PROBLEM TO SOLVE
From the first line of the records down to the one that holds "the call. *)", transcribe each line exactly and add nothing.

------ RECORDS SUPPLIED ------

Lemma maior_deducao_menor_imposto_witness :
  campo_le "ir_final"
    (calcular_ir_2025_completo 4161.00 499.32 1000 0)
    (calcular_ir_2025_simplificado 4161.00 499.32).
Proof.
  destruct (maior_deducao_menor_imposto 4161.00 499.32 1000 0)
    as (ded & desc & Hded & Hdesc & Hmaior & _).
  apply Hmaior.
  vm_compute in Hded. vm_compute in Hdesc.
  injection Hded as <-. injection Hdesc as <-. discriminate.
Defined.








(** ** The reporting functions *)

(** Run the printing of a reporting function, leaving the amounts as they
    are. *)
Ltac executa :=
  lazy -[calcular_inss calcular_ir_progressivo calcular_reducao_reforma_2026
         Qplus Qminus Qmult Qopp Qabs inject_Z Py.le Py.lt Py.gt
         Qle Qlt Qeq In iff].

(** None of the three reporting functions raises: every key they read is
    present, with a numeric value, in the dictionaries the calculators
    return.  This holds whatever was printed before the call. *)
Theorem exibir_sem_excecao (s p d : Q) (out : list linha) :
  snd (exibir_comparacao_2025 s p d out) = inr tt /\
  snd (exibir_comparacao_2026 s p d out) = inr tt /\
  snd (exibir_tendencia_2025_2026 s p d out) = inr tt.
Proof.
  split; [| split].
  - unfold exibir_comparacao_2025. executa.
    casos; reflexivity.
  - unfold exibir_comparacao_2026. executa.
    casos; executa; casos; reflexivity.
  - reflexivity.
Qed.

Lemma Qabs_casos (x : Q) :
  (0 <= x /\ Qabs x == x) \/ (x <= 0 /\ Qabs x == - x).
Proof.
  destruct (Qlt_le_dec x 0) as [L | L].
  - right. split; [lra |]. apply Qabs_neg. lra.
  - left. split; [lra |]. now apply Qabs_pos.
Qed.

(** Decide whether a given line is among the printed ones. *)
Ltac fora_da_saida H :=
  cbv [In] in H;
  repeat (destruct H as [H | H]; [try discriminate H |]);
  try contradiction.

Ltac na_saida :=
  cbv [In]; repeat (first [left; reflexivity | right]).


(** The verdict printed by [exibir_comparacao_2025] is right.  The
    simplified method is named the better one exactly when its final tax is
    lower by at least 0.01, the itemized one exactly when its final tax is
    lower by at least 0.01, and the two are called practically equal
    exactly when they differ by less than 0.01; a monthly saving, when
    printed, is the distance between the two final taxes and is at least
    0.01. *)
Theorem veredito_2025 (s p d : Q) :
  let out := fst (exibir_comparacao_2025 s p d []) in
  exists final_c final_s,
    campo (calcular_ir_2025_completo s p d 0) "ir_final" = Some final_c /\
    campo (calcular_ir_2025_simplificado s p) "ir_final" = Some final_s /\
    (In [Lit "  OK MAIS VANTAJOSA: SIMPLIFICADA"] out
     <-> 0.01 <= final_c - final_s) /\
    (In [Lit "  OK MAIS VANTAJOSA: COMPLETA"] out
     <-> 0.01 <= final_s - final_c) /\
    (In [Lit "  >> Praticamente igual! Escolha pela facilidade."] out
     <-> Qabs (final_c - final_s) < 0.01) /\
    (forall e,
       In [Lit "  Economia: R$ "; Moeda e; Lit " por mes"] out ->
       0.01 <= e /\ e == Qabs (final_c - final_s)).
Proof.
  intros out. subst out.
  do 2 eexists. split; [reflexivity |]. split; [reflexivity |].
  unfold exibir_comparacao_2025. executa.
  match goal with
  | |- context [Py.lt (Qabs (?a - ?b)) 0.01] =>
      generalize a, b; intros fc fs
  end.
  destruct (Qabs_casos (fc - fs)) as [[S A] | [S A]];
  (destruct (Py.lt (Qabs (fc - fs)) 0.01) eqn:E1;
   [apply lt_true in E1
   | apply lt_false in E1;
     destruct (Py.gt (fc - fs) 0) eqn:E2;
     [apply gt_true in E2 | apply gt_false in E2]]);
  executa.
  all: (split; [split; intros H; [fora_da_saida H; lra | try na_saida; lra] |]).
  all: (split; [split; intros H; [fora_da_saida H; lra | try na_saida; lra] |]).
  all: (split; [split; intros H; [fora_da_saida H; lra | try na_saida; lra] |]).
  all: intros e H; fora_da_saida H.
  all: apply (f_equal (fun l => match l with
                               | _ :: Moeda q :: _ => q
                               | _ => 0
                               end)) in H;
       cbv beta iota in H; subst e; split; lra.
Qed.

(** As [executa], keeping appends and projections folded. *)
Ltac executa_app :=
  lazy -[calcular_inss calcular_ir_progressivo calcular_reducao_reforma_2026
         Qplus Qminus Qmult Qopp Qabs inject_Z Py.le Py.lt Py.gt
         Qle Qlt Qeq In iff app fst not].
(** Unescaping undoes escaping, for every byte string. *)
Lemma QueryUnescape_QueryEscape (v : string) :
  url.QueryUnescape (url.QueryEscape v) = Done v.
Proof.
  induction v as [|c v IH]; [reflexivity|].
  change (url.QueryEscape (String c v))
    with (if Ascii.eqb c " " then String "+" (url.QueryEscape v)
          else if url.shouldEscape c then
            String "%"
              (String (url.upper_digit (Z.shiftr (byte_of_ascii c) 4))
                 (String (url.upper_digit (Z.land (byte_of_ascii c) 15))
                    (url.QueryEscape v)))
          else String c (url.QueryEscape v)).
  destruct (Ascii.eqb_spec c " ") as [->|Hsp].
  - change (url.QueryUnescape (String "+" (url.QueryEscape v)))
      with (match url.QueryUnescape (url.QueryEscape v) with
            | Done t => Done (String " " t)
            | Fail e => Fail e
            end).
    rewrite IH. reflexivity.
  - destruct (url.shouldEscape c) eqn:Hesc.
    + destruct (escape_digits c) as [Hhex Hbyte]. cbv zeta in Hhex, Hbyte.
      set (hi := url.upper_digit (Z.shiftr (byte_of_ascii c) 4)) in *.
      set (lo := url.upper_digit (Z.land (byte_of_ascii c) 15)) in *.
      change (url.QueryUnescape (String "%" (String hi (String lo (url.QueryEscape v)))))
        with (if url.ishex hi && url.ishex lo then
                match url.QueryUnescape (url.QueryEscape v) with
                | Done t =>
                    Done (String (ascii_of_byte
                                    (Z.lor (Z.shiftl (url.unhex hi) 4) (url.unhex lo))) t)
                | Fail e => Fail e
                end
              else Fail (EscapeError
                           (String.substring 0 3
                              (String "%" (String hi (String lo (url.QueryEscape v))))))).
      rewrite Hhex, IH, Hbyte. reflexivity.
    + rewrite (unescape_plain c _ Hesc), IH. reflexivity.
Qed.

Lemma Contains_byte_app (s t : string) (c : ascii) :
  strings.Contains_byte (s ++ t) c
  = strings.Contains_byte s c || strings.Contains_byte t c.
Proof.
  induction s as [|d s IH]; [reflexivity|].
  simpl. destruct (Ascii.eqb d c); [reflexivity|exact IH].
Qed.

(** An escaped string holds no [&] and no [;]. *)
Lemma QueryEscape_safe (v : string) :
  strings.Contains_byte (url.QueryEscape v) "&" = false
  /\ strings.Contains_byte (url.QueryEscape v) ";" = false.
Proof.
  induction v as [|c v [IHa IHs]]; [split; reflexivity|].
  rewrite QueryEscape_cons, !Contains_byte_app, IHa, IHs.
  destruct (escaped_char_safe c) as [-> ->]. split; reflexivity.
Qed.

Lemma segments_cut (s rest : string) :
  strings.Contains_byte s "&" = false ->
  url.segments (s ++ String "&" rest) = s :: url.segments rest.
Proof.
  induction s as [|c s IH]; intros Hs; [reflexivity|].
  simpl in Hs. simpl.
  destruct (Ascii.eqb c "&"); [discriminate|].
  rewrite (IH Hs). reflexivity.
Qed.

------

RESPONSE AREA
Lemma maior_deducao_menor_imposto_witness :
  campo_le "ir_final"
    (calcular_ir_2025_completo 4161.00 499.32 1000 0)
    (calcular_ir_2025_simplificado 4161.00 499.32).
Proof.
  destruct (maior_deducao_menor_imposto 4161.00 499.32 1000 0)
    as (ded & desc & Hded & Hdesc & Hmaior & _).
  apply Hmaior.
  vm_compute in Hded. vm_compute in Hdesc.
  injection Hded as <-. injection Hdesc as <-. discriminate.
Defined.








(** ** The reporting functions *)

(** Run the printing of a reporting function, leaving the amounts as they
    are. *)
Ltac executa :=
  lazy -[calcular_inss calcular_ir_progressivo calcular_reducao_reforma_2026
         Qplus Qminus Qmult Qopp Qabs inject_Z Py.le Py.lt Py.gt
         Qle Qlt Qeq In iff].

(** None of the three reporting functions raises: every key they read is
    present, with a numeric value, in the dictionaries the calculators
    return.  This holds whatever was printed before the call. *)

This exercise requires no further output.